Why can't I have both? Wifi doesn't seem to have this latency problem.

5 comments

How do you know? :)

The latency doesn't come from bluetooth radio part itself (there ARE low latency BT headphones after all).

It comes from the fact that all audio is encoded (usually into SBC or AAC or AptX), transmitted and then decoded in the headphones. And each of those steps has buffers. And those buffers are configured by the manufacturer.

The bigger the buffer, the more stable the audio connection - there's less stuttering, less dropouts. But every buffer in the chain adds latency.

So why can't you have both? You sure can. You just need to somehow find headphones and a PC that doesn't add latency to bluetooth. Sadly that's not something that's usually documented in technical specs.
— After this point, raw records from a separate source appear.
(* ===== verification/MinuteAudit.v ===== *)
(** * The durable minute-audit queue (internal/storage/minute_audit.go,
    minute_audit_memory.go)

    Ranges of minutes wait in the queue until a worker leases one, works on it
    and finishes it with the token of its lease.  [AuditQueue] is the part of
    [MemoryHistoricalStore] the queue owns; each operation holds the mutex, so a
    run of the system is a sequence of operations.  The clock readings the
    callers pass ([nowMS]) are arguments; [now] of [NormalizeMinuteAuditTask] is
    [time.Now]. *)

From S2P Require Export Market.

Local Open Scope string_scope.
Local Open Scope Z_scope.
Local Open Scope list_scope.

Module AuditQueue.
Record AuditQueue : Type := mk {
  minuteAuditTasks : gmap Z MinuteAuditTask;
  minuteAuditCursors : gmap string MinuteAuditCursor;
  minuteAuditNextID : Z;
}.
Definition empty : AuditQueue := mk ∅ ∅ 0.
Definition set_tasks (v : gmap Z MinuteAuditTask) (q : AuditQueue) : AuditQueue :=
  mk v q.(minuteAuditCursors) q.(minuteAuditNextID).
End AuditQueue.
Notation AuditQueue := AuditQueue.AuditQueue.

Definition ErrMinuteAuditLeaseLost : go_error := Sentinel "minute audit lease lost".

Definition len (s : string) : Z := Z.of_nat (String.length s).

Definition TruncateMinuteAuditError (value : string) : string :=
  let chars := runes value in
  if 1024 <? Z.of_nat (length chars) then string_of_runes (take 1024 chars) else value.

Definition audit_kind (kind : string) : bool :=
  bool_decide (kind ∈ ["window"; "daily"; "conflict"; "catchup"]).

(** The default times of a task, in the order of the code. *)
Definition default_times (now : Z) (task : MinuteAuditTask) : MinuteAuditTask :=
  let task := if task.(MinuteAuditTask.CreatedAtMS) <=? 0
    then MinuteAuditTask.set_CreatedAtMS task.(MinuteAuditTask.UpdatedAtMS) task else task in
  let task := if task.(MinuteAuditTask.CreatedAtMS) <=? 0
    then MinuteAuditTask.set_CreatedAtMS now task else task in
  let task := if task.(MinuteAuditTask.UpdatedAtMS) <=? 0
    then MinuteAuditTask.set_UpdatedAtMS task.(MinuteAuditTask.CreatedAtMS) task else task in
  if task.(MinuteAuditTask.NextAttemptMS) <=? 0
  then MinuteAuditTask.set_NextAttemptMS task.(MinuteAuditTask.CreatedAtMS) task else task.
Or use wireless mics that don't use bluetooth and are dedicated to low latency wireless audio. Like the ones they use for theatre: https://www.adorama.com/alc/how-to-choose-a-wireless-microph...
Wifi's latency has a high dispersion. I've seen absolutely terrible wifi latency, and latency that is under 1ms. wifi degrades gracefully, which makes it really tough to work with.

But pretty much all serious gamers use an ethernet connection because wifi is a pain in the ass. In fact, the first thing a support representative for any game will tell you when complaining about excessive lag is to try a wired connection.
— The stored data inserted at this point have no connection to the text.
(* ===== verification/Hub.v ===== *)
(** * The event hub (internal/realtime/hub.go)

    Subscribers have a bounded queue of 256 events; a publisher never waits: an
    event that finds a full queue is dropped and counted.

    [Hub] holds the subscribers ever made ([subs], the heap the [*Subscriber]
    pointers point to), the registered ones ([subscribers]), the sequence counter
    and what the observer has been told.  The operations are functions on this
    state.  The step relation [hub_step] splits them where the code releases its
    lock: [Publish] takes its number before it takes the read lock, and [Close]
    unregisters under the lock and closes the channel after it, so any number of
    publishers and closers interleave there.  A send on a closed channel and a
    second close of one panic in Go; here they give [None]. *)

From S2P Require Export Market.

Local Open Scope string_scope.
Local Open Scope Z_scope.
Local Open Scope list_scope.

Module Subscriber.
Record Subscriber : Type := mk {
  channels : gset string;
  events : list Event;
  closed : bool;
}.
End Subscriber.
Notation Subscriber := Subscriber.Subscriber.

Module Hub.
Record Hub : Type := mk {
  subs : gmap Z Subscriber;
  subscribers : gset Z;
  seq : Z;
  nextSub : Z;
  connections : Z;
  dropped : Z;
}.
End Hub.
Notation Hub := Hub.Hub.

Definition queue_cap : Z := 256.

Definition NewHub : Hub := Hub.mk ∅ ∅ 0 0 0 0.

Definition TickerChannel (exchange symbol : string) : string :=
  ("ticker:" ++ exchange ++ ":" ++ symbol)%string.
Definition KlineChannel (exchange symbol tf : string) : string :=
  ("kline:" ++ exchange ++ ":" ++ symbol ++ ":" ++ tf)%string.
WiFi has terrible latency. Try playing a multiplayer FPS with wired networking and compare with WiFi. Or simply use remote desktop with WiFi.
Whatever wifi you're using is probably overloaded. You can easily have a one millisecond ping to your access point.
I have an under 2 ms ping to my AP, but WiFi has terrible buffer bloat, so ping latency doesn't mean much actually.
Any idea what the state of the art is for reducing buffer bloat on access points?

And you can mitigate that by not using tons of bandwidth in the background while gaming.

Terrible latency _and_ packet drop.

I only use wifi where I cannot attach a cable. I will run 15m ethernet cable on an apartment's floor if I have to, in order not to have to use wifi.

I believe RF based wireless headphones (like my Arctis 7 headphones) don't have this latency in them due to not being Bluetooth based.

There is some patented codec I think that does allow low latency bluetooth streaming (forgot the name) but that's not heavily implemented in my experience.

Old-school BT headsets are low-latency enough, afaik. But yeah, just blasting the Opus directly from the network to the headphones would solve it, even re-coding in low-latency configuration only adds 5ms.
You probably mean AptX Low-Latency. I haven't seen it a lot and it's basically just AptX with tweaked buffer sizes.
> Wifi doesn't seem to have this latency problem.

Wifi is one of the best things you can do to add unreliability and latency.